Вообще-то фестиваль ощущается в Венеции слабо. Ни афиш на каждом углу, ни парадов-алле, ни билетного ажиотажа (хотя перед отдельными премьерами очереди во Дворец кино все же выстраивались). Фестивалями, вернисажами, громкими именами этот город не удивишь. А Лидо — и подавно. Лидо — аристократ, и не дряхлеющий, как фасады на Большом канале, а вполне современный, играющий в теннис и уделяющий главное свое внимание банковским счетам. Лидо — это прежде всего особняки и виллы, раскинувшиеся не по-венециански просторно, утопающие в зелени, а в сентябре нередко уже пустующие: купальный сезон, по мнению владельцев, миновал, а кинофестиваль их интересует мало.

Но вот и «Эксельсиор». Пресс-центр. Огромные окна, устремленные в адриатические дали, заливают зал солнечным светом — хоть начинай тут же съемку, и не надо юпитеров. Любезнейшая Марина Мартинетти, сотрудница пресс-центра, вручила нам под небольшой денежный залог ключи от журналистских боксов, раздала фестивальные карточки-пропуска. Ее заботами всем советским корреспондентам достались карточки высшей категории— «адзурра» (голубые), дающие самые широкие права, вплоть до посещения конкурсных просмотров и премьер. Формально почти никто из нас на подобную честь претендовать не мог, она предусматривалась лишь для ежедневных газет, но что тут скажешь? Одно-единственное: спасибо за внимание…

Тем не менее на фестивальных премьерах, кроме, кажется, одного-двух случаев, я не бывал. Твердо помню один. Шел фильм Алена Рене «Жизнь — это роман». Яблоку негде было упасть, с трудом отыскал местечко на галерке. А стоил того фильм? Сомнительно. Салонная, путаная история о том, как некий светский лев задумал, а его потомки осуществили постройку «храма счастья» — не то религиозно-гипнотического центра, не то фешенебельного дома терпимости. Сюжет петляет и дробится, актерам, в сущности, нечего играть. Странный фильм, тем более странный, что поставлен автором знаменитой, вошедшей в современную киноклассику картины «Хиросима, любовь моя»…

В том-то, однако, и соль, что публике, набившейся во Дворец кино, фильм в принципе понравился. Многим «престижным» фестивалям, особенно на премьерах, свойственна специфичная, довольно искусственная атмосфера, когда самое смелое платье привлекает интерес гораздо больший, чем лучший фильм. В каком-то смысле получается даже, что чем хуже, тем лучше: ленты подлинно новаторские, напряженные, сложные требуют от зрителя определенных душевных усилий, сопереживания, встречной отдачи. А если сопереживать нечем и отдавать нечего?

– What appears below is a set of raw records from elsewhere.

Example make_inputs_layout_witness :
  ∃ s ids params,
    make_inputs config_Z 2 true [decode_d; prefill_d] = Ok (s, (ids, params)) ∧
    py_slice ids 0 (ip_prefill_input_len params)
    = concat (input_ids <$> filter (λ d, 1 < input_len d) s).
Proof.
  destruct (make_inputs_layout config_Z 2 ltac:(lia) [decode_d; prefill_d] batch_Z_fits
    (ai_wf _ _ _ _ _ _ batch_Z_inputs)) as (s & ids & params & E & _ & _ & _ & _ & E' & _).
  exists s, ids, params. split; [exact E|exact E'].
Defined.

Example uncached_batch_is_one_sequence_witness :
  ∃ out1 out2 params,
    Attention_forward [6; 9; 2; 5] [6; 9; 2; 5] [6; 9; 2; 5] params None
    = Ok (Some <$> (out1 ++ [730] ++ out2), None) ∧ len out1 = 3.
Proof.
  pose (params := batch_params config_Z 2 [] []).
  destruct (uncached_batch_is_one_sequence [prefill_d] [] input_ids input_ids input_ids
    params decode_d) as (out1 & out2 & E & El); [done|].
  exists out1, out2, params. split; [exact E|exact El].
Defined.
Section worker_lemmas.
Context `{Sampling F} {K V : Type}.
Context (tokenizer_decode : Z → string).
Notation worker := (@ModelWorker K V F).

(** The cache of decoded words only holds decoded words. *)
Definition vocab_cache_ok (c : gmap Z string) : Prop :=
  ∀ i word, c !! i = Some word → word = tokenizer_decode i.

Lemma next_word_Ok (w : worker) ins i :
  vocab_cache_ok (vocab_cache w) →
  ∃ c, next_word tokenizer_decode i (w, ins)
       = (Ok (tokenizer_decode i), (set_vocab_cache c w, ins)) ∧ vocab_cache_ok c.
Proof.
  intros Hc. unfold next_word, gets. rewrite M_bind_eq. simpl.
  destruct (vocab_cache w !! i) as [word|] eqn:Hi.
  - exists (vocab_cache w). rewrite (Hc _ _ Hi). by destruct w.
  - eexists. split; [done|]. intros j word.
    destruct (decide (i = j)) as [<-|Hne].
    + rewrite lookup_insert_eq. by intros [= <-].
    + rewrite lookup_insert_ne by done. apply Hc.
Qed.

Lemma words_of_Ok ids (w : worker) ins :
  vocab_cache_ok (vocab_cache w) →
  ∃ c, words_of tokenizer_decode ids (w, ins)
       = (Ok (tokenizer_decode <$> ids), (set_vocab_cache c w, ins)) ∧ vocab_cache_ok c.
Proof.
  revert w; induction ids as [|i ids IH]; intros w Hc; simpl.
  - exists (vocab_cache w). by destruct w.
  - destruct (next_word_Ok w ins i Hc) as (c & E & Hc').
    destruct (IH (set_vocab_cache c w) Hc') as (c' & E' & Hc'').
    exists c'. split; [|done]. rewrite (M_bind_Ok _ _ _ _ _ E), (M_bind_Ok _ _ _ _ _ E').
    by destruct w.
Qed.
Definition with_loader (st : state) (layer step queue : nat) (ops : list stream_op) : state :=
  Build_state layer step (m_layer st) (m_step st) (s_layer st) (s_step st)
    queue (kv_queue st) ops (htod_done st) (compute st) (compute_done st)
    (dtoh st) (dtoh_done st).
Definition with_model (st : state) (layer step mqueue kqueue : nat) (ops : list stream_op)
    : state :=
  Build_state (l_layer st) (l_step st) layer step (s_layer st) (s_step st)
    mqueue kqueue (htod st) (htod_done st) ops (compute_done st) (dtoh st) (dtoh_done st).
Definition with_saver (st : state) (layer step queue : nat) (ops : list stream_op) : state :=
  Build_state (l_layer st) (l_step st) (m_layer st) (m_step st) layer step
    (model_queue st) queue (htod st) (htod_done st) (compute st) (compute_done st)
    ops (dtoh_done st).
Definition with_done (st : state) (h c d : nat) : state :=
  Build_state (l_layer st) (l_step st) (m_layer st) (m_step st) (s_layer st) (s_step st)
    (model_queue st) (kv_queue st) (htod st) h (compute st) c (dtoh st) d.

(** The next position of the model. *)
Definition model_next (p : pass) (st : state) : nat * nat :=
  if decide (S (m_step st) < length (model_layer p))
  then (m_layer st, S (m_step st)) else (S (m_layer st), 0).

Inductive step (p : pass) (st : state) : state → Prop :=
  (* for layer_idx: for block_mapping: _load_layer_kv_blocks_from_host(...) *)
  | step_load :
      l_layer st < num_layers p → l_step st < loads p →
      step p st (with_loader st (l_layer st) (S (l_step st)) (model_queue st)
                   (htod st ++ [LoadCopy (l_layer st) (l_step st)]))
  (* pre_events[layer_idx].record(stream) *)
  | step_record_pre :
      l_layer st < num_layers p → l_step st = loads p →
      step p st (with_loader st (l_layer st) (S (l_step st)) (model_queue st)
                   (htod st ++ [RecordPre (l_layer st)]))
  (* model_queue.put(b"") *)
  | step_put_model :
      l_layer st < num_layers p → l_step st = S (loads p) →
      step p st (with_loader st (S (l_layer st)) 0 (S (model_queue st)) (htod st))
  (* the pre-hook: model_queue.get() *)
  | step_get_model n :
      m_layer st < num_layers p → model_layer p !! m_step st = Some GetModelQueue →
      model_queue st = S n →
      step p st (with_model st (model_next p st).1 (model_next p st).2 n (kv_queue st)
                   (compute st))
  (* cuda_stream.wait_for_event(pre_events[i]) *)
  | step_wait_pre :
      m_layer st < num_layers p → model_layer p !! m_step st = Some LaunchWait →
      step p st (with_model st (model_next p st).1 (model_next p st).2
                   (model_queue st) (kv_queue st)
                   (compute st ++ [WaitPre (m_layer st)
                                     (last_record (RecordPre (m_layer st)) (htod st))]))
  (* the layer itself *)
  | step_kernel :
      m_layer st < num_layers p → model_layer p !! m_step st = Some LaunchKernel →
      step p st (with_model st (model_next p st).1 (model_next p st).2
                   (model_queue st) (kv_queue st) (compute st ++ [Kernel (m_layer st)]))
  (* the post-hook: post_events[i].record(cuda_stream) *)
  | step_record_post :
      m_layer st < num_layers p → model_layer p !! m_step st = Some LaunchRecord →
      step p st (with_model st (model_next p st).1 (model_next p st).2
                   (model_queue st) (kv_queue st) (compute st ++ [RecordPost (m_layer st)]))
  (* kv_queue.put(b"") *)
  | step_put_kv :
      m_layer st < num_layers p → model_layer p !! m_step st = Some PutKvQueue →
      step p st (with_model st (model_next p st).1 (model_next p st).2
                   (model_queue st) (S (kv_queue st)) (compute st))
  (* while kv_queue.empty(): sleep; kv_queue.get() *)
  | step_get_kv n :
      s_layer st < num_layers p → s_step st = 0 → kv_queue st = S n →
      step p st (with_saver st (s_layer st) 1 n (dtoh st))
  (* stream.wait_for_event(post_events[layer_idx]) *)
  | step_wait_post :
      s_layer st < num_layers p → s_step st = 1 →
      step p st (with_saver st (s_layer st) 2 (kv_queue st)
                   (dtoh st ++ [WaitPost (s_layer st)
                                  (last_record (RecordPost (s_layer st)) (compute st))]))
  (* _save_layer_kv_blocks_to_host(...); the last mapping ends the layer *)
  | step_save m :
      s_layer st < num_layers p → s_step st = S (S m) → m < saves p →
      step p st (with_saver st
                   (if decide (S m < saves p) then s_layer st else S (s_layer st))
                   (if decide (S m < saves p) then S (s_step st) else 0) (kv_queue st)
                   (dtoh st ++ [SaveCopy (s_layer st) m]))
  (* the streams *)
  | step_htod op :
      htod st !! htod_done st = Some op →
      step p st (with_done st (S (htod_done st)) (compute_done st) (dtoh_done st))
  | step_compute op :
      compute st !! compute_done st = Some op → ready op (htod_done st) →
      step p st (with_done st (htod_done st) (S (compute_done st)) (dtoh_done st))
  | step_dtoh op :
      dtoh st !! dtoh_done st = Some op → ready op (compute_done st) →
      step p st (with_done st (htod_done st) (compute_done st) (S (dtoh_done st))).

Definition reachable (p : pass) : state → Prop := rtc (step p) (init p).

(** Everything launched and run. *)
Definition final (p : pass) (st : state) : Prop :=
  l_layer st = num_layers p ∧ m_layer st = num_layers p ∧ s_layer st = num_layers p ∧
  htod_done st = length (htod st) ∧ compute_done st = length (compute st) ∧
  dtoh_done st = length (dtoh st).

(** ** The last record *)

Lemma last_record_app e a b :
  last_record e (a ++ b) = match last_record e b with
                           | Some n => Some (length a + n) | None => last_record e a end.
Proof.
  induction a as [|x a IH]; simpl; [by destruct (last_record e b)|].
  rewrite IH. by destruct (last_record e b).
Qed.

Lemma last_record_None e ops : e ∉ ops → last_record e ops = None.
Proof.
  induction ops as [|x ops IH]; intros He; simpl; [done|].
  rewrite IH by set_solver. rewrite decide_False; [done|set_solver].
Qed.

(** ** Lists launched layer by layer *)

Section layered.
Context (f : nat → list stream_op) (z : nat) (Hz : ∀ l, length (f l) = z).

(** The operations of the first [n] layers and [k] operations of layer [n]. *)
Definition upto (n k : nat) : list stream_op := concat (f <$> seq 0 n) ++ take k (f n).

Lemma upto_snoc n k op : f n !! k = Some op → upto n k ++ [op] = upto n (S k).
Proof using. intros Hk. unfold upto. by rewrite (take_S_r _ _ _ Hk), app_assoc. Qed.

Lemma upto_next n : upto n z = upto (S n) 0.
Proof using Hz.
  unfold upto. rewrite seq_S, fmap_app, concat_app. csimpl.
  rewrite <-(Hz n), firstn_all, !app_nil_r. done.
Qed.

Lemma length_layers n : length (concat (f <$> seq 0 n)) = z * n.
Proof using Hz.
  induction n as [|n IH]; [simpl; lia|].
  rewrite seq_S, fmap_app, concat_app, length_app, IH. csimpl. rewrite app_nil_r, Hz. lia.
Qed.

Lemma length_upto n k : k ≤ z → length (upto n k) = z * n + k.
Proof using Hz.
  intros Hk. unfold upto. rewrite length_app, length_layers, length_take, Hz. lia.
Qed.

Lemma lookup_layers n l r op :
  r < z → concat (f <$> seq 0 n) !! (z * l + r) = Some op → f l !! r = Some op ∧ l < n.
Proof using Hz.
  intros Hr. induction n as [|n IH]; [done|].
  rewrite seq_S, fmap_app, concat_app. csimpl. rewrite app_nil_r.
  intros Hop. apply lookup_app_Some in Hop as [Hop|[Hlen Hop]].
  - destruct (IH Hop). split; [done|lia].
  - rewrite length_layers in Hlen, Hop. apply lookup_lt_Some in Hop as Hlt. rewrite Hz in Hlt.
    assert (l = n) as -> by nia. replace (z * n + r - z * n) with r in Hop by lia.
    split; [done|lia].
Qed.

Lemma lookup_upto n k l r op :
  r < z → upto n k !! (z * l + r) = Some op → f l !! r = Some op.
Proof using Hz.
  intros Hr. unfold upto. intros Hop. apply lookup_app_Some in Hop as [Hop|[Hlen Hop]].
  - by apply (lookup_layers n) in Hop as [? _].
  - rewrite length_layers in Hlen, Hop. apply lookup_take_Some in Hop as [Hop _].
    apply lookup_lt_Some in Hop as Hlt. rewrite Hz in Hlt.
    assert (l = n) as -> by nia. by replace (z * n + r - z * n) with r in Hop by lia.
Qed.
(** The ranks share the heads evenly: the configuration of a rank of [tp_size]
    has a [tp_size]-th of the query and of the key-value heads of the whole model and
    otherwise the same sizes, so that the keys and values of a block take a
    [tp_size]-th of the bytes; when one of the two numbers of heads is not a multiple
    of the parallel size the worker stops with [AssertionError]. *)
Theorem model_config_shares_heads (tf : tf_config) tp_size :
  0 < tp_size → 0 < num_attention_heads tf →
  match ModelConfig_init tf tp_size with
  | Ok c => ∃ whole, ModelConfig_init tf 1 = Ok whole ∧
      mc_num_heads whole = tp_size * mc_num_heads c ∧
      mc_num_kv_heads whole = tp_size * mc_num_kv_heads c ∧
      mc_head_dim whole = mc_head_dim c ∧ mc_num_layers whole = mc_num_layers c ∧
      mc_dtype whole = mc_dtype c ∧
      ∀ block_size bits,
        block_size * mc_num_kv_heads whole * mc_head_dim whole * (bits / 8)
        = tp_size * (block_size * mc_num_kv_heads c * mc_head_dim c * (bits / 8))
  | Raise e => e = AssertionError ∧
      ¬ ((tp_size | num_attention_heads tf) ∧
         (tp_size | default (num_attention_heads tf) (num_key_value_heads tf)))
  end.
Proof.
  intros Ht Hh. unfold ModelConfig_init.
  set (h := num_attention_heads tf) in *. set (k := default h _).
  rewrite !py_floordiv_pos, !py_mod_pos by done. cbn [mbind res_bind].
  destruct (Z.eqb_spec (h `mod` tp_size) 0) as [Eh|Eh]; simpl.
  2:{ split; [done|]. intros [[q ->] _]. by rewrite Z.mod_mul in Eh by lia. }
  destruct (Z.eqb_spec (k `mod` tp_size) 0) as [Ek|Ek]; simpl.
  2:{ split; [done|]. intros [_ [q Eq]]. rewrite Eq in Ek. by rewrite Z.mod_mul in Ek by lia. }
  rewrite !Z.mod_1_r, !Z.div_1_r. eexists. split; [done|]. simpl.
  pose proof (Z.div_mod h tp_size ltac:(lia)). pose proof (Z.div_mod k tp_size ltac:(lia)).
  split_and!; try done; [lia..|]. intros b bits. replace k with (tp_size * (k / tp_size)) at 1 by lia. ring.
Qed.

(** ** Witnesses *)

Example cpu_affinity_reads_cpulist_witness :
  let bus := {| PCIBus.gpu_idx := 0; PCIBus.domain := "0x0000"; PCIBus.number := "0x3B" |} in
  PCIBus.path bus = "/sys/class/pci_bus/0000:3b"%string ∧
  print_cpulist [(0%N, 3%N); (10%N, 10%N)] = ("0-3,10" +:+ String "010" "")%string ∧
  PCIBus.set_cpu_affinity_for_gpu (Some "0x0000, 0x3B"%string)
    (<["/sys/class/pci_bus/0000:3b/cpulistaffinity"%string := print_cpulist [(0%N, 3%N); (10%N, 10%N)]]> ∅)
    (λ _, Ok tt) 0 [] = (Ok tt, [0; 1; 2; 3; 10]).
Proof.
  split; [done|]. split; [done|].
  destruct (cpu_affinity_reads_cpulist "0x0000, 0x3B" ∅ (λ _, Ok tt) 0
    {| PCIBus.gpu_idx := 0; PCIBus.domain := "0x0000"; PCIBus.number := "0x3B" |} [] eq_refl)
    as [Hall _].
  exact (Hall [(0%N, 3%N); (10%N, 10%N)] ltac:(done) eq_refl).
Defined.

Definition environ_2 : gmap string string :=
  {["RANK" := "1"; "WORLD_SIZE" := "2"; "MASTER_ADDR" := "localhost"; "MASTER_PORT" := "29500"]}%string.

Example init_distributed_joins_world_witness :
  let s1 := (init_distributed environ_2 {| pg := None; mp_state := DistState module_globals [] |}).2 in
  get_model_parallel_rank 1 (vars (mp_state s1)) = Ok 1 ∧
  init_distributed environ_2 s1 = (Raise ValueError, s1) ∧
  (init_distributed environ_2 (deinit_distributed s1).2).1 = Ok (1, 2).
Proof.
  intros s1. assert (launched environ_2 1 2) as Hl.
  { split_and!; try reflexivity; by eexists. }
  pose proof (init_distributed_joins_world environ_2 1 2 module_globals [] Hl eq_refl) as H.
  specialize (H (conj eq_refl (conj eq_refl (conj eq_refl eq_refl)))). cbv zeta in H. fold s1 in H.
  unfold s1 in *. destruct (init_distributed environ_2 _) as [r1 s]. simpl in *.
  destruct (deinit_distributed s) as [r2 s2]. simpl in *.
  destruct H as (-> & _ & Hr & _ & _ & E & _ & _ & _ & E2). auto.
Defined.

Example model_config_shares_heads_witness :
  let tf := {| num_hidden_layers := 32; hidden_size := 4096; num_attention_heads := 32;
               num_key_value_heads := Some 8; torch_dtype := Some bfloat16 |} in
  (∃ whole, ModelConfig_init tf 1 = Ok whole ∧ mc_num_kv_heads whole = 4 * 2) ∧
  ModelConfig_init tf 3 = Raise AssertionError.
Proof.
  intros tf. split.
  - destruct (model_config_shares_heads tf 4 eq_refl eq_refl) as (whole & E & _ & Hk & _).
    exists whole. split; [exact E|exact Hk].
  - reflexivity.
Defined.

Понимание праздника, интеллектуально, социально и нравственно, может быть очень, очень различным, и мне почему-то кажется, что я понимаю его неодинаково с иными завсегдатаями премьер.

Первый просмотр для прессы (а мы предпочитали просмотры именно этой категории — обстановка попроще) тоже разочаровал. Разочаровал художественно, хотя и навел на раздумья. Вне конкурса был показан американский фильм «Возвращение Джедай» — очередная и вроде бы заключительная серия из отшумевшего к тому времени цикла «Звездные войны». Головокружительные трюки, высочайшая техника комбинированных съемок, истинно голливудский размах — и что еще? А еще проповедь насилия, внушаемое зрителю исподволь убеждение, что оно, насилие, было, есть и пребудет с человечеством во веки веков, обретая все новые, все более совершенные технические обличья, пока не достигнет звезд. Тогда, в 1983 году, мало кому приходило в голову, что недалек день, когда термин «звездные войны» перекочует с киноафиш на газетные полосы, обретет высоких покровителей в вашингтонской администрации, станет камнем преткновения в мировой политике. Но надо полагать, что в затененной тиши лабораторий такие планы уже вынашивались. И если «Макдоннелл — Дуглас», «Рокуэлл» и прочие военно-космические «киты» не принимали участие в финансировании «Джедай» и предшествующих серий цикла, то по справедливости им бы следовало это сделать. Почву для затяжной риторики вокруг СОИ эти космические боевики унавозили усердно.